Some of the company’s more recent acquisitions have indicated Loblaw may be intending to consolidate market power in the Canadian health care space. Canada’s Competition Bureau barely blinked when Loblaw purchased Lifemark Health Group in May. Lifemark was a leading provider of outpatient physiotherapy, chiropractic, mental-health, and other rehabilitation services in Canada. Loblaw also has a strategic partnership with dentalcorp, Canada’s largest network of dental practices. Loblaw’s PC Health app initially purported it would be able to sign Canadians up for a COVID-19 vaccine (which it eventually did not do, citing evolving requirements for the vaccine program), but nevertheless provided an opportunity for Loblaw to use vaccination as a customer acquisition strategy during the pandemic. Loblaw also has medical clinics that are part of the primary-care system in Ontario.

This all comes on the heels of the company’s 2014 purchase of Shoppers Drug Mart, which supercharged the PC Optimum loyalty program by allowing the firm to merge insights from users’ grocery shopping data with information about their health care consumption.

As this company expands further into the health and dental spaces, it is also worth remembering that Loblaw owns and operates an online marketplace that sells advertising space to third parties. Other Loblaw evolutions are even more intriguing, such as the expansion of the No Name trademark to medical cannabis products. The Loblaw ecosystem even has a venture capital fund, Wittington Ventures.

It seems as if the firm is building a personal health flywheel that integrates grocery suggestions with drugstore rewards and connects financial information to medical and dental needs. While many may appreciate the ease and convenience of such predictions, others will be miffed that this evolution wasn’t telegraphed. Coupled with their PC Financial banking ecosystem, and their PC Insider subscription service, Loblaw’s knowledge of their customers is Google-esque.

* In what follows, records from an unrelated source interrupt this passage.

(* ===== verification/MmExec.v ===== *)
(** * Executing a program: [src/mm/exec.c], and MM's main loop: [main.c]

    [do_exec] with the header check, the new memory map, the relocation of
    the argument pointers and the loading of the segments; then [mm_init],
    [do_brk2], the call table of [table.c] and one turn of the main loop.
    [relocate] is not compiled for the Lisa. *)

From S2P Require Import Prelude MemAlloc KProc MmState MmProc.

Definition ARG_MAX : Z := 4096.
Definition PATH_MAX : Z := 255.
Definition HDR_SIZE : Z := 32.
Definition MAGIC : Z := 67109633.
Definition MAGIC_MASK : Z := 4279238655.
Definition SEP : Z := 2097152.
Definition I_SET_UID_BIT : Z := 2048.
Definition I_SET_GID_BIT : Z := 1024.

(** ** Longs in a byte buffer, big-endian *)
Definition long_at (b : list Z) (k : nat) : Z :=
  s32 (Z.lor (Z.shiftl (b !!! (4 * k)%nat) 24) (Z.lor (Z.shiftl (b !!! (4 * k + 1)%nat) 16)
      (Z.lor (Z.shiftl (b !!! (4 * k + 2)%nat) 8) (b !!! (4 * k + 3)%nat)))).
Definition put_long (b : list Z) (k : nat) (v : Z) : list Z :=
  <[(4 * k + 3)%nat := u8 v]> (<[(4 * k + 2)%nat := u8 (Z.shiftr v 8)]>
  (<[(4 * k + 1)%nat := u8 (Z.shiftr v 16)]> (<[(4 * k)%nat := u8 (Z.shiftr v 24)]> b))).

(** ** [patch_ptr]: [ap] is the index of a long of the stack image, [flag]
    the number of null pointers seen. *)
Fixpoint patch_loop (fuel ap flag : nat) (base : Z) (stack : list Z) : list Z :=
  match fuel with
  | O => stack
  | S fuel' =>
      if (2 <=? flag)%nat then stack else
      let v := long_at stack ap in
      if nz v then patch_loop fuel' (S ap) flag base (put_long stack ap (s32 (v + base)))
      else patch_loop fuel' (S ap) (S flag) base stack
  end.
(** The loop ends at the latest when [ap] leaves the buffer. *)
Definition patch_ptr (stack : list Z) (base : Z) : list Z :=
  patch_loop (Z.to_nat (ARG_MAX / 4) - 1) 1 0 base stack.

Section mm.
Context {X : Type} `{!Outside X}.
Notation MM := (M (mst X)).

Definition clicks_of (bytes : Z) : Z := u16 (Z.shiftr (s32 (bytes + CLICK_SIZE - 1)) CLICK_SHIFT).

Record sizes := mk_sizes { z_ft : Z; z_text : Z; z_data : Z; z_bss : Z; z_tot : Z; z_sym : Z }.

(** [Read] answers with the count (or error) and the bytes. *)
Definition read_header (fd sc : Z) : MM (Z * sizes) :=
  a ← ask (Read fd HDR_SIZE);
  if negb (a !!! 0%nat =? HDR_SIZE) then mret (ENOEXEC, mk_sizes 0 0 0 0 0 0) else
  let buf := tail a in
  let b k := long_at buf k in
  if negb (Z.land (u32 (b 0%nat)) MAGIC_MASK =? MAGIC) then mret (ENOEXEC, mk_sizes 0 0 0 0 0 0) else
  let ft := if tst (u32 (b 0%nat)) SEP then SEPARATE else 0 in
  let text_bytes := b 2%nat in
  let data_bytes := b 3%nat in
  let bss_bytes := b 4%nat in
  let sym_bytes := b 7%nat in
  let tot_bytes := b 6%nat in
  if tot_bytes =? 0 then mret (ENOEXEC, mk_sizes ft text_bytes data_bytes bss_bytes tot_bytes sym_bytes) else
  let '(text_bytes, data_bytes, tot_bytes) :=
    if ft =? SEPARATE then (text_bytes, data_bytes, tot_bytes)
    else
      let data_bytes := s32 (data_bytes + text_bytes) in
      let text_bytes := Z.shiftl (Z.shiftr text_bytes CLICK_SHIFT) CLICK_SHIFT in
      (text_bytes, s32 (data_bytes - text_bytes), s32 (tot_bytes - text_bytes)) in
  let z := mk_sizes ft text_bytes data_bytes bss_bytes tot_bytes sym_bytes in
  let tc := clicks_of text_bytes in
  let dc := clicks_of (data_bytes + bss_bytes) in
  let totc := clicks_of tot_bytes in
  if totc <=? dc then mret (ENOEXEC, z) else
  let dvir := if ft =? SEPARATE then 0 else tc in
  let s_vir := u16 (dvir + (totc - sc)) in
  let m := size_ok ft tc dc sc dvir s_vir in
  let ct := Z.land (b 1%nat) 255 in
  when (HDR_SIZE <? ct) (tell (Read fd (ct - HDR_SIZE)));;
  mret (m, z).

Definition new_mem (text_bytes data_bytes bss_bytes stk_bytes tot_bytes : Z) : MM Z :=
  let text_clicks := clicks_of text_bytes in
  let data_clicks := clicks_of (data_bytes + bss_bytes) in
  let stack_clicks := clicks_of stk_bytes in
  let tot_clicks := clicks_of tot_bytes in
  let gap_clicks := u16 (tot_clicks - data_clicks - stack_clicks) in
  if s16 gap_clicks <? 0 then mret ENOMEM else
  mh ← in_mem Impl.max_hole;
  if mh <? u16 (text_clicks + tot_clicks) then mret EAGAIN else
  rmp ← gets mp;
  new_base ← in_mem (Impl.alloc_mem (u16 (text_clicks + tot_clicks)));
  if new_base =? NO_MEM then panic "MM hole list is inconsistent" else
  let d_phys := u16 (new_base + text_clicks) in
  updp rmp (fun p => p <| mp_seg := mk_segs
    (mk_map 0 new_base text_clicks)
    (mk_map text_clicks d_phys data_clicks)
    (mk_map (u16 (text_clicks + data_clicks + gap_clicks)) (u16 (d_phys + data_clicks + gap_clicks)) stack_clicks) |>);;
  w ← gets who;
  p ← getp rmp;
  bs ← ask (SysFresh (Z.to_nat w) (mp_seg p) (u16 (Z.shiftr data_bytes CLICK_SHIFT)));
  in_mem (Impl.free_mem (u16 (bs !!! 0%nat)) (u16 (bs !!! 1%nat)));;
  mret OK.

(** [load_seg] reads directly into the new image, 31 kilobytes at a time. *)
Definition CHUNK : Z := 31 * 1024.
Fixpoint load_loop (fuel : nat) (new_fd ubuf_ptr seg_bytes : Z) : MM unit :=
  match fuel with
  | O => nofuel
  | S fuel' =>
      if seg_bytes =? 0 then mret tt else
      let bytes := if seg_bytes <? CHUNK then s16 seg_bytes else CHUNK in
      r ← ask (ReadInto new_fd ubuf_ptr bytes);
      if negb (r !!! 0%nat =? bytes) then mret tt
      else load_loop fuel' new_fd (s32 (ubuf_ptr + bytes)) (s32 (seg_bytes - bytes))
  end.

Definition load_seg (fd seg seg_bytes : Z) : MM unit :=
  w ← gets who;
  i ← gets mp;
  p ← getp i;
  let m := if seg =? 0 then seg_T (mp_seg p) else seg_D (mp_seg p) in
  let new_fd := s16 (Z.lor (Z.lor (Z.shiftl w 8) (Z.shiftl seg 6)) fd) in
  load_loop (S (Z.to_nat (seg_bytes / CHUNK + 1))) new_fd (Z.shiftl (mem_vir m) CLICK_SHIFT) seg_bytes.

(** [mbuf] is the stack image of the caller, [stk_bytes] long. *)
Definition do_exec (exec_name exec_len stack_ptr stack_bytes : Z) : MM Z :=
  rmp ← gets mp;
  w ← gets who;
  let stk_bytes := stack_bytes in
  if ARG_MAX <? stk_bytes then mret ENOMEM else
  if (exec_len <=? 0) || (PATH_MAX <? exec_len) then mret EINVAL else
  a ← mem_copy w 1 exec_name MM_PROC_NR 1 MM_BUF exec_len [];
  if negb (a !!! 0%nat =? OK) then mret (a !!! 0%nat) else
  let name_buf := tail a in
  tell (TellFs CHDIR w 0 0);;
  al ← allowed name_buf X_BIT;
  tell (TellFs CHDIR 0 1 0);;
  let fd := fst al in
  let s_buf := snd al in
  if fd <? 0 then mret fd else
  let sc := clicks_of stk_bytes in
  h ← read_header fd sc;
  let m := fst h in
  let z := snd h in
  if m <? 0 then tell (Close fd);; mret ENOEXEC else
  a ← mem_copy w 1 stack_ptr MM_PROC_NR 1 MM_BUF stk_bytes [];
  if negb (a !!! 0%nat =? OK) then tell (Close fd);; mret EACCES else
  let mbuf := tail a in
  r ← new_mem (z_text z) (z_data z) (z_bss z) stk_bytes (z_tot z);
  if negb (r =? OK) then tell (Close fd);; mret r else
  p ← getp rmp;
  let sg := seg_S (mp_seg p) in
  let vsp := s32 (Z.shiftl (mem_vir sg) CLICK_SHIFT + Z.shiftl (mem_len sg) CLICK_SHIFT - stk_bytes) in
  let mbuf := patch_ptr mbuf vsp in
  a ← mem_copy MM_PROC_NR 1 MM_BUF w 1 vsp stk_bytes mbuf;
  if negb (a !!! 0%nat =? OK) then panic "do_exec stack copy err" else
  load_seg fd 0 (z_text z);;
  load_seg fd 1 (z_data z);;
  tell (Close fd);;
  p ← getp rmp;
  when (negb (tst (mp_flags p) TRACED))
    (when (tst (st_mode s_buf) I_SET_UID_BIT)
       (updp rmp (fun p => p <| mp_effuid := st_uid s_buf |>);;
        p ← getp rmp;
        tell (TellFs SETUID w (s16 (mp_realuid p)) (s16 (mp_effuid p))));;
     when (tst (st_mode s_buf) I_SET_GID_BIT)
       (updp rmp (fun p => p <| mp_effgid := st_gid s_buf |>);;
        p ← getp rmp;
        tell (TellFs SETGID w (mp_realgid p) (mp_effgid p))));;
  updp rmp (fun p => p <| mp_catch := 0 |>);;
  clrf rmp SEPARATE;;
  setf rmp (z_ft z);;
  p ← getp rmp;
  tell (SysExec (Z.to_nat w) vsp (Z.land (mp_flags p) TRACED));;
  mret OK.

(** ** main.c *)
Definition click_to_round_k (n : Z) : Z := u16 (u32 (u32 (Z.shiftl n CLICK_SHIFT) + 512) / 1024).

(** The answers of the kernel to [get_mem] are the argument. *)
Definition mm_init (chunks : list (Z * Z)) : MM unit :=
  in_mem (Impl.mem_init chunks);;
  setf 0 IN_USE;;
  setf 1 IN_USE;;
  setf INIT IN_USE;;
  updp INIT (fun p => p <| mp_pid := INIT_PID |>);;
  modify (fun s => s <| procs_in_use := 3 |>).

Definition do_brk2 (m1_i1 m1_i2 m1_i3 m1_p1 : Z) : MM Z :=
  w ← gets who;
  if negb (w =? FS_PROC_NR) then mret EPERM else
  let init_text_clicks := u16 m1_i1 in
  let init_data_clicks := u16 m1_i2 in
  let init_org := u16 m1_p1 in
  let init_clicks := u16 (init_text_clicks + init_data_clicks) in
  let minix_clicks := u16 (init_org + init_clicks) in
  ram_base ← in_mem (Impl.alloc_mem minix_clicks);
  if nz ram_base then panic "inconsistent system memory base" else
  let tot_clicks := u16 m1_i3 in
  let ram_clicks := u16 (tot_clicks - minix_clicks) in
  ram_base ← in_mem (Impl.alloc_mem ram_clicks);
  if ram_base =? NO_MEM then panic "not enough memory for RAM disk" else
  modify (fun s => s <| mm_out ::= fun o => o <| o_l1 := ram_base * CLICK_SIZE |> |>);;
  left ← in_mem Impl.mem_left;
  let mem1 := s16 (click_to_round_k (u16 (minix_clicks + ram_clicks + left))) in
  let mem2 := s16 (click_to_round_k minix_clicks) in
  let mem3 := s16 (click_to_round_k ram_clicks) in
  when (s16 (mem1 - mem2 - mem3) <? 32) (tell SysAbort);;
  updp INIT (fun p => p <| mp_seg := mk_segs
    (mk_map init_org init_org init_text_clicks)
    (mk_map (u16 (init_org + init_text_clicks)) (u16 (init_org + init_text_clicks)) init_data_clicks)
    (mk_map (u16 (init_org + init_clicks)) (u16 (init_org + init_clicks)) (mem_len (seg_S (mp_seg p)))) |>);;
  when (nz init_text_clicks) (setf INIT SEPARATE);;
  mret OK.

(** A request: sender, call number, and the message fields; [i1] and [i2] are
    the first two integers of every message layout. *)
Record request := mk_req {
  q_source : Z;
  q_type : Z;
  q_i1 : Z;
  q_i2 : Z;
  q_i3 : Z;
  q_p1 : Z;
  q_p2 : Z;
  q_l1 : Z;
  q_l2 : Z;
  q_f1 : Z;
}.

Definition no_sys : MM Z := mret EINVAL.

(** [call_vec]. The table has [NCALLS] = 70 entries but its initializer, on
    the 68000, only the first 69: the last one is the null pointer. *)
Definition call_vec (q : request) (n : Z) : MM Z :=
  if n =? 1 then do_mm_exit (q_i1 q)
  else if n =? 2 then do_fork
  else if n =? 7 then do_wait
  else if n =? 17 then do_brk (q_p1 q)
  else if (n =? 20) || (n =? 23) || (n =? 24) || (n =? 46) || (n =? 47) then do_getset (q_i1 q)
  else if n =? 26 then do_trace (q_i1 q) (q_i2 q) (q_l1 q) (q_l2 q)
  else if n =? 27 then do_alarm (q_i1 q)
  else if n =? 29 then do_pause
  else if n =? 37 then do_kill (q_i1 q) (q_i2 q)
  else if n =? 48 then do_signal (q_i1 q) (q_f1 q)
  else if n =? 59 then do_exec (q_p1 q) (q_i1 q) (q_p2 q) (q_i2 q)
  else if n =? 64 then do_ksig (q_i1 q) (q_i2 q)
  else if n =? 66 then do_brk2 (q_i1 q) (q_i2 q) (q_i3 q) (q_p1 q)
  else if n =? 69 then panic "call through a null pointer"
  else no_sys.

(** One turn of the loop of [main]: [get_work] has received [q]. *)
Definition mm_turn (q : request) : MM unit :=
  modify (fun s => s <| who := q_source q |>);;
  modify (fun s => s <| mm_call := q_type q |>);;
  modify (fun s => s <| mp := Z.to_nat (q_source q) |>);;
  modify (fun s => s <| dont_reply := false |>);;
  error ← (if (q_type q <? 0) || (NCALLS <=? q_type q) then mret EBADCALL else call_vec q (q_type q));
  dr ← gets dont_reply;
  if dr : bool then mret tt else
  if (q_type q =? EXEC) && (error =? OK) then mret tt else
  w ← gets who;
  r2 ← gets result2;
  rp ← gets res_ptr;
  reply (Z.to_nat w) error r2 rp.
End mm.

The recently proposed federal privacy bill in Canada (C-27) may have implications for retailers’ loyalty programs and data – the algorithmic engine that connects many companies’ various entities – by enforcing a stronger consent-based regime for the collection, use and disclosure of personal information. Better transparency on what Loblaw and other retailers are doing with our data and intend to do with our data is imperative.

I do wonder, however, whether a tech backlash (or “tech lash,” as it’s known in policy circles) will ever meaningfully manifest here in Canada. Are we simply too used to these classic brand names that are now using our data in opaque ways? Do we not have enough “big” technology firms to feel we have to worry about these issues?

If a tech lash does occur in Canada, at its core will be the tactics of firms that appear to offer us so much for free, only to reveal the true price – privacy and market competition – inadvertently.

Companies that are not fully transparent with consumers don’t deserve our loyalty – or our data. The question is whether there will ever be ethical alternatives and if our institutions have the courage to curb such behaviours.

Canada has been spoiled by the assumption that big-tech policy problems are only the product of American firms. We must start to acknowledge and confront the big-tech tactics in our own backyard.